(** [visit]; [fuel] is how deep it may still go. *)
Fixpoint visit (fuel : nat) (v s : Value) (b : Budget) {struct fuel} : Result Budget :=
  match fuel with
  | O => Err (Invalid "MCP nesting depth exceeded")
  | S fuel =>
      b ← take_value b;
      b ← take 4 b;
      let kind := text s "type" in
      if wrong_type kind v then Err (Invalid "MCP argument has wrong type")
      else
        b ← match v with
            | VString t =>
                if 16384 <? len t then Err (Invalid "MCP string too large")
                else
                  b ← take (len t) b;
                  _ ← bounds (count (length (chars t))) s "minLength" "maxLength"; Ok b
            | VNumber n =>
                if negb (is_finite (as_f64 n)) || ((kind =? "integer")%string && negb (is_whole (as_f64 n)))
                then Err (Invalid "MCP requires a finite whole number")
                else
                  _ ← bounds (as_f64 n) s "minimum" "maximum";
                  t ← Templates.to_string v; take (len t) b
            | VArray l =>
                if 512 <? Z.of_nat (length l) then Err (Invalid "MCP array too large")
                else
                  _ ← bounds (count (length l)) s "minItems" "maxItems";
                  (fix go (l : list Value) (b : Budget) : Result Budget :=
                     match l with [] => Ok b | c :: l => b ← visit fuel c (get_null s "items") b; go l b end) l b
            | VObject o =>
                if 512 <? Z.of_nat (length o) then Err (Invalid "MCP object too large")
                else if missing_key s o then Err (Invalid "required MCP argument missing")
                else
                  let properties := get_null s "properties" in
                  let allow := match get s "additionalProperties" ≫= as_bool with Some a => a | None => is_null properties end in
                  (fix go (o : Object) (b : Budget) : Result Budget :=
                     match o with
                     | [] => Ok b
                     | (key, c) :: o =>
                         if 256 <? len key then Err (Invalid "MCP object key too large")
                         else
                           b ← take (len key) b;
                           match get properties key with
                           | None => if allow then b ← visit fuel c VNull b; go o b else Err (Invalid "unknown MCP argument")
                           | Some schema => b ← visit fuel c schema b; go o b
                           end
                     end) o b
            | _ => Ok b
            end;
        if not_listed s v then Err (Invalid "MCP value is not an advertised enum") else Ok b
  end.

Definition validate_limit (v s : Value) (values bytes : Z) : Result unit := _ ← visit 13 v s (mk_budget values bytes); Ok tt.
Definition validate (v s : Value) : Result unit := validate_limit v s 8192 65536.

(** ** Answers *)

Definition char_len (c : Z) : Z := Z.of_nat (length (encode_char c)).

Fixpoint take_chars (max : Z) (cs : list Z) : list Z :=
  match cs with
  | [] => []
  | c :: cs => if char_len c <=? max then c :: take_chars (max - char_len c) cs else []
  end.

(** [trim]: at most [max] bytes, without splitting a character *)
Definition cut (s : string) (max : Z) : Value := VString (if len s <=? max then s else of_chars (take_chars max (chars s))).
(* ===== verification/McpOk.v ===== *)
(** * McpOk: what the MCP server lets an assistant do

    What is accepted satisfies its schema ([satisfies]) and keeps to a budget, only checked calls
    reach a tool, pages show every entry once, and the preparation of an edit of a Flow happens
    as a whole or not at all. *)

From Stdlib Require Import ZArith Lia Ascii String.
From S2P Require Import Prelude Text Errors Slots Float Value Json Document Stats Store StoreDoc StoreInv StoreDocOps StoreOk StoreProps Scenes Web Capability WebUnits WebApi WebServe WebOk Mcp.
From S2P Require Units Templates Flow Mutations.

Local Open Scope Z_scope.

(** ** Bounds of what a schema accepts *)


(** How many values a value has. *)
Fixpoint values_of (v : Value) : Z :=
  1 + match v with
      | VArray l => foldr Z.add 0 (map values_of l)
      | VObject o => foldr Z.add 0 (map (fun p => match p with (_, w) => values_of w end) o)
      | _ => 0
      end.

Fixpoint depth_of (v : Value) : nat :=
  S match v with
    | VArray l => foldr Nat.max O (map depth_of l)
    | VObject o => foldr Nat.max O (map (fun p => match p with (_, w) => depth_of w end) o)
    | _ => O
    end.

(** The bytes of its texts and keys, with four for every value. *)
Fixpoint weight_of (v : Value) : Z :=
  4 + match v with
      | VString s => len s
      | VArray l => foldr Z.add 0 (map weight_of l)
      | VObject o => foldr Z.add 0 (map (fun p => match p with (k, w) => len k + weight_of w end) o)
      | _ => 0
      end.

Definition solvent (b : Budget) : Prop := 0 <= b_values b /\ 0 <= b_bytes b.

(** What is spent between two budgets. *)
Definition spent (n w : Z) (b b' : Budget) : Prop := b_values b' + n <= b_values b /\ b_bytes b' + w <= b_bytes b /\ solvent b'.

Lemma len_not_negative s : 0 <= len s. Proof. unfold len. lia. Qed.

Lemma take_spent n b b' : Mcp.take n b = Ok b' -> solvent b -> spent 0 n b b'.
Proof. unfold Mcp.take. destruct (Z.ltb_spec (b_bytes b) n); [done|]. intros [= <-] [? ?]. repeat split; cbn; lia. Qed.

Lemma take_value_spent b b' : take_value b = Ok b' -> solvent b -> spent 1 0 b b'.
Proof. unfold take_value. destruct (Z.ltb_spec (b_values b) 1); [done|]. intros [= <-] [? ?]. repeat split; cbn; lia. Qed.

Lemma spent_trans n w m x b b1 b2 : spent n w b b1 -> spent m x b1 b2 -> spent (n + m) (w + x) b b2.
Proof. unfold spent. intros (?&?&?) (?&?&?). repeat split; try lia; by apply H4. Qed.
Fixpoint set_fields (o : Object) (out : Value) : Result Value :=
  match o with
  | [] => Ok out
  | (k, v) :: o => out ← set out k v; set_fields o out
  end.

Definition object_field (input : Value) (key : string) (out : Value) : Result Value :=
  let v := get_null input key in
  if negb (is_null v) && negb (bool_decide (is_Some (as_object v)))
  then Err (Invalid "candidate data/store must be an object")
  else set out key (if is_null v then object else v).

Definition candidate_capabilities (driver input : Value) : Result Value :=
  match (match get input "capabilities" with Some v => Some v | None => get driver "capabilities" end) with
  | Some (VArray a) =>
      if forallb (fun v => bool_decide (is_Some (as_str v))) a then Ok (VArray a)
      else Err (Invalid "candidate capabilities must be strings")
  | None | Some VNull => Ok (VArray [])
  | _ => Err (Invalid "candidate capabilities must be strings")
  end.

Definition candidate (driver : Value) (app driver_id id : string) (input : Value) : Result Value :=
  let name := text input "name" in
  if is_empty (trim name) then Err (Invalid "paired device needs a name")
  else
    let class := text input "class" in
    let out := fields [("id", VString id); ("appId", VString app); ("driverId", VString driver_id); ("name", VString name);
                       ("class", VString (if is_empty class then text driver "class" else class))] in
    settings ← default_settings (array driver "settings") object;
    out ← object_field input "data" out;
    out ← object_field input "store" out;
    settings ← (match get_null input "settings" with
                | VObject o => set_fields o settings
                | VNull => Ok settings
                | _ => Err (Invalid "candidate settings must be an object")
                end);
    out ← set out "settings" settings;
    caps ← candidate_capabilities driver input;
    set out "capabilities" caps.

(** ** The owner and what it works on *)

Record World (St A E R : Type) : Type := mk_world {
  w_pairing : Pairing R; w_store : Store St; w_apps : A; w_env : E; w_owner : Z; w_sent : list (R * Response)
}.
Arguments mk_world {St A E R}. Arguments w_pairing {St A E R}. Arguments w_store {St A E R}. Arguments w_apps {St A E R}.
Arguments w_env {St A E R}. Arguments w_owner {St A E R}. Arguments w_sent {St A E R}.

Section Monad.
Context {St A E R : Type}.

———

Instructions to follow. Please work out how many lines of the listing contain the string "done", and answer with the number only.

Result of the exercise. 2